Businesses large and small are continuing to have sensitive data held at ransom and suffer from cyber security breaches. As a result, millions of individuals’ personal data has been compromised, costing businesses billions. For example, 50 million Facebook user accounts were compromised, FIFA documents were leaked, pointing to serious corruption, and around 380,000 British Airways transactions were breached. In many cases, breaches occur a long time before the target is aware or affected users are notified, meaning a lot of damage is done before the issue can be dealt with. For example, in 2013 and 2014, a suspected 3 billion Yahoo users’ accounts were compromised in a breach that was not reported until 2016. Clear reporting procedures are therefore needed to allow all staff to easily report any cyber attacks or suspicions of a breach.

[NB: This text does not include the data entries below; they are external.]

(** The last step of [forEachChunk]: [if _, err := r.ReadByte();
    err != io.EOF { return errors.New("Wishlist too long") }]. *)
Definition expect_end : Action (World U) :=
  λ w,
    let (r', res) := ReadByte (w_reader w) in
    let w' := with_src (r', w_bits w) w in
    if decide (res = inl EOF) then (w', None) else (w', Some ErrWishlistTooLong).

(** [forEachChunk(storage, file, r, perm, f)]; the reader [r] is
    [w_reader] of the state it starts in. *)
Definition forEachChunk (storage : FileStorage) (file : File)
    (perm : Permutation) (f : Chunk → bool → Action U) : Action (World U) :=
  λ w,
    let w0 := with_src (w_reader w, newBitReader) w in
    let shuffler := NewStreamShuffler perm emptyKey (forEachChunk_consume storage f) in
    (put_each_then_End (file_chunks file).*1 shuffler ;;; expect_end) w0.

(** *** Describing a run *)

(** The three ways a slot can go: the iteration stops with an error
    before [f] is called; the slot is a placeholder and is passed over;
    the chunk is fetched, given to [f] and disposed of. *)
Inductive slot_outcome (storage : FileStorage) (f : Chunk → bool → Action U)
    (key : SKey) (w w' : World U) (r : option error) : Prop :=
| slot_rejected (e : error) :
    r = Some e →
    w_log w' = w_log w → w_handles w' = w_handles w → w_user w' = w_user w →
    slot_outcome storage f key w w' r
| slot_skipped :
    key = emptyKey → r = None →
    ReadBit (w_src w) = (w_src w', inr false) →
    w_log w' = w_log w → w_handles w' = w_handles w → w_user w' = w_user w →
    slot_outcome storage f key w w' r
| slot_called (c : Chunk) (b : bool) :
    key ≠ emptyKey → storage !! key = Some c →
    ReadBit (w_src w) = (w_src w', inr b) →
    w_user w' = (f c b (w_user w)).1 → r = (f c b (w_user w)).2 →
    w_log w' = w_log w ++ [EvGet (w_handles w) key; EvCall (w_handles w) b;
                           EvDispose (w_handles w)] →
    w_handles w' = S (w_handles w) →
    slot_outcome storage f key w w' r.

(** The calls [f(chunk, b)] that the slots lead to when the wishlist
    holds [bits]: one for every slot with a key other than the empty
    key, with the chunk that the store holds under the key. *)
Definition calls_of (storage : FileStorage) (slots : list SKey) (bits : list bool)
    : list (list Z * Chunk * bool) :=
  omap (λ kb : list Z * bool,
          if decide (kb.1 = emptyKey) then None
          else (λ c, (kb.1, c, kb.2)) <$> storage !! kb.1)
       (zip slots bits).

(** What the calls leave in the log when the first of them gets handle
    [h]. *)
Fixpoint call_events (h : nat) (calls : list (list Z * Chunk * bool)) : list Event :=
  match calls with
  | [] => []
  | (key, _, b) :: calls' =>
      EvGet h key :: EvCall h b :: EvDispose h :: call_events (S h) calls'
  end.

(** The state of [f] after the calls. *)
Definition after_calls (f : Chunk → bool → Action U)
    (calls : list (list Z * Chunk * bool)) (u : U) : U :=
  foldl (λ u call, (f call.1.2 call.2 u).1) u calls.

(** The calls made one after the other until one of them fails. *)
Fixpoint run_calls (f : Chunk → bool → Action U)
    (calls : list (list Z * Chunk * bool)) : Action U :=
  match calls with
  | [] => λ u, (u, None)
  | call :: calls' => f call.1.2 call.2 ;;; run_calls f calls'
  end.

(** The log only ever grows by whole groups of fetching a chunk,
    calling [f] on it and disposing of it, with handles in a row. *)
Definition log_grown (w0 w : World U) : Prop :=
  ∃ calls, w_log w = w_log w0 ++ call_events (w_handles w0) calls
           ∧ w_handles w = w_handles w0 + length calls.

(** The handles that the log shows as taken from the store, and those
    it shows as disposed of. *)
Definition acquired (log : list Event) : list nat :=
  omap (λ ev, match ev with EvGet h _ => Some h | _ => None end) log.

Definition disposed (log : list Event) : list nat :=
  omap (λ ev, match ev with EvDispose h => Some h | _ => None end) log.

End sender.

(** [WriteChunkHashes(file, perm, w)]: the local type [chunk] is a pair of
    a key and a size. *)
Definition WriteChunkHashes {W} `{Writer W} (file : File) (perm : Permutation)
    : Action W :=
  let emptyChunk : list Z * Z := (emptyKey, 0%Z) in
  let shuffler :=
    NewStreamShuffler perm emptyChunk
      (λ c : list Z * Z, Write c.1 ;;; writeVarint c.2) in
  put_each_then_End (file_chunks file) shuffler.

(** The keys that the shuffler of [forEachChunk] emits, slot by slot. *)
Definition slot_keys (file : File) (perm : Permutation) : list (list Z) :=
  shuffled perm emptyKey (file_chunks file).*1.

(** One entry of the hash list: the key bytes, then the size as a varint. *)
Definition hash_entry (c : list Z * Z) : list byte := c.1 ++ encode_varint c.2.

(** [type TransferStatusCallback func(bytesToTransfer, bytesTransferred
    int64)], acting on the state [Obs] of whoever observes; [None] is a
    [nil] callback. *)
Abbreviation TransferStatusCallback Obs := (Z → Z → Obs → Obs) (only parsing).

(** A callback that notes down every snapshot it is called with. *)
Definition record_status : TransferStatusCallback (list (Z * Z)) :=
  λ bytesToTransfer bytesTransferred seen, seen ++ [(bytesToTransfer, bytesTransferred)].

(** What the function literal of [WriteChunkData] has captured: the writer
    [w], the two counters and the observer behind [cb]. *)
Record Transfer (W Obs : Type) : Type := mkTransfer {
  t_out : W;
  bytesToTransfer : Z;
  bytesTransferred : Z;
  t_observer : Obs
}.
Global Arguments mkTransfer {W Obs}.
Global Arguments t_out {W Obs}.
Global Arguments bytesToTransfer {W Obs}.
Global Arguments bytesTransferred {W Obs}.
Global Arguments t_observer {W Obs}.

Section data.
Context {W Obs : Type} `{Writer W}.

(** [if cb != nil { cb(bytesToTransfer, bytesTransferred) }]. *)
Definition notify (cb : option (TransferStatusCallback Obs))
    (t : Transfer W Obs) : Transfer W Obs :=
  match cb with
  | None => t
  | Some cb =>
      mkTransfer (t_out t) (bytesToTransfer t) (bytesTransferred t)
                 (cb (bytesToTransfer t) (bytesTransferred t) (t_observer t))
  end.

(** The function that [WriteChunkData] gives to [forEachChunk]
    (send.go, lines 143 to 163). *)
Definition WriteChunkData_each (cb : option (TransferStatusCallback Obs))
    (chunk : Chunk) (requested : bool) : Action (Transfer W Obs) :=
  λ t,
    if requested then
      match writeVarint (chunk_size chunk) (t_out t) with
      | (o1, Some e) =>
          (mkTransfer o1 (bytesToTransfer t) (bytesTransferred t) (t_observer t), Some e)
      | (o1, None) =>
          match io_Copy (chunk_data chunk) o1 with
          | (o2, _, Some e) =>
              (mkTransfer o2 (bytesToTransfer t) (bytesTransferred t) (t_observer t), Some e)
          | (o2, n, None) =>
              (notify cb (mkTransfer o2 (bytesToTransfer t)
                            (wrap64 (bytesTransferred t + n)) (t_observer t)), None)
          end
      end
    else
      (notify cb (mkTransfer (t_out t) (wrap64 (bytesToTransfer t - chunk_size chunk))
                    (bytesTransferred t) (t_observer t)), None).

(** [WriteChunkData(storage, file, r, perm, w, cb)]; the reader [r] and
    the writer [w] are those of the state it starts in. *)
Definition WriteChunkData (storage : FileStorage) (file : File)
    (perm : Permutation) (cb : option (TransferStatusCallback Obs))
    : Action (World (Transfer W Obs)) :=
  λ w,
    let t0 := mkTransfer (t_out (w_user w)) (file_size file) 0%Z
                         (t_observer (w_user w)) in
    let t1 := notify cb t0 in
    forEachChunk storage file perm (WriteChunkData_each cb)
      (mkWorld (w_reader w) (w_bits w) (w_handles w) (w_log w) t1).

End data.

(** *** Describing a transfer *)

(** The two counters after [f] has dealt with a call. *)
Definition status_after (st : Z * Z) (call : list Z * Chunk * bool) : Z * Z :=
  if call.2
  then (st.1, wrap64 (st.2 + Z.of_nat (length (chunk_data call.1.2))))
  else (wrap64 (st.1 - chunk_size call.1.2), st.2).

(** The counters after each of the calls, in order. *)
Fixpoint statuses (st : Z * Z) (calls : list (list Z * Chunk * bool)) : list (Z * Z) :=
  match calls with
  | [] => []
  | call :: calls' => status_after st call :: statuses (status_after st call) calls'
  end.

(** What the calls put on the data stream: for a requested chunk its size
    as a varint and its bytes. *)
Definition data_stream (calls : list (list Z * Chunk * bool)) : list byte :=
  mjoin ((λ call : list Z * Chunk * bool,
            if call.2
            then encode_varint (chunk_size call.1.2) ++ chunk_data call.1.2
            else []) <$> calls).

(** The sum of the sizes of the requested chunks and of the lengths of
    their varint prefixes. *)
Definition requested_length (calls : list (list Z * Chunk * bool)) : Z :=
  foldr Z.add 0%Z
    ((λ call : list Z * Chunk * bool,
        if call.2
        then (Z.of_nat (length (encode_varint (chunk_size call.1.2)))
              + chunk_size call.1.2)%Z
        else 0%Z) <$> calls).

(** The observer after the callback (if there is one) was called with
    each of the snapshots. *)
Definition notify_all {Obs} (cb : option (TransferStatusCallback Obs))
    (snapshots : list (Z * Z)) (obs : Obs) : Obs :=
  match cb with
  | None => obs
  | Some cb => foldl (λ o st, cb st.1 st.2 o) obs snapshots
  end.

(** Every chunk in the store is as long as its [Size()] says. *)
Definition sizes_honest (storage : FileStorage) : Prop :=
  map_Forall (λ _ c, chunk_size c = Z.of_nat (length (chunk_data c))) storage.

(** The file and the store agree: the file's size is the sum of the sizes
    of its chunks and is an [int64]; no size is negative; a chunk of the
    file that the store holds has the listed size there. *)
Definition consistent (storage : FileStorage) (file : File) : Prop :=
  file_size file = foldr Z.add 0%Z (file_chunks file).*2
  ∧ (file_size file < 2 ^ 63)%Z
  ∧ Forall (λ ks : list Z * Z,
              (0 ≤ ks.2)%Z
              ∧ match storage !! ks.1 with
                | Some c => chunk_size c = ks.2
                | None => True
                end) (file_chunks file).

(** The size that the store gives for a key (0 for a key it lacks). *)
Definition stored_size (storage : FileStorage) (key : SKey) : Z :=
  match storage !! key with
  | Some c => chunk_size c
  | None => 0%Z
  end.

VinciWorks’ cyber security breaches register
Globally, organisations are bound by complex and ever-changing legal and compliance obligations. Without a structured and secure data collection system, businesses waste time and resources ensuring compliance and uncovering business intelligence. Omnitrack is VinciWorks’ solution to collecting, storing and managing data. It allows managers to be instantly notified of any cyber attacks or concerns, subject access requests, policy or procedure updates, and any compliance concerns or questions surrounding the businesses cyber security.
How does the cyber security register work?
Each organisation can create and customise their own cyber security register and it can be integrated with a business’ GDPR registers. Once rolled out, Omnitrack will allow your entire organisation to report on GDPR through a public form. The register works through our three-step process:
Administrators can easily create a form, as well as customise and add any field. The form is then made public to all employees. Admins can easily add or remove form fields to include location, value and date.
Form submissions are then passed to the inbox where the system administrators can review the forms.
The administrator or manager can now decide what gets added to the register, determine the next course of action and prioritise any risks that they may identify.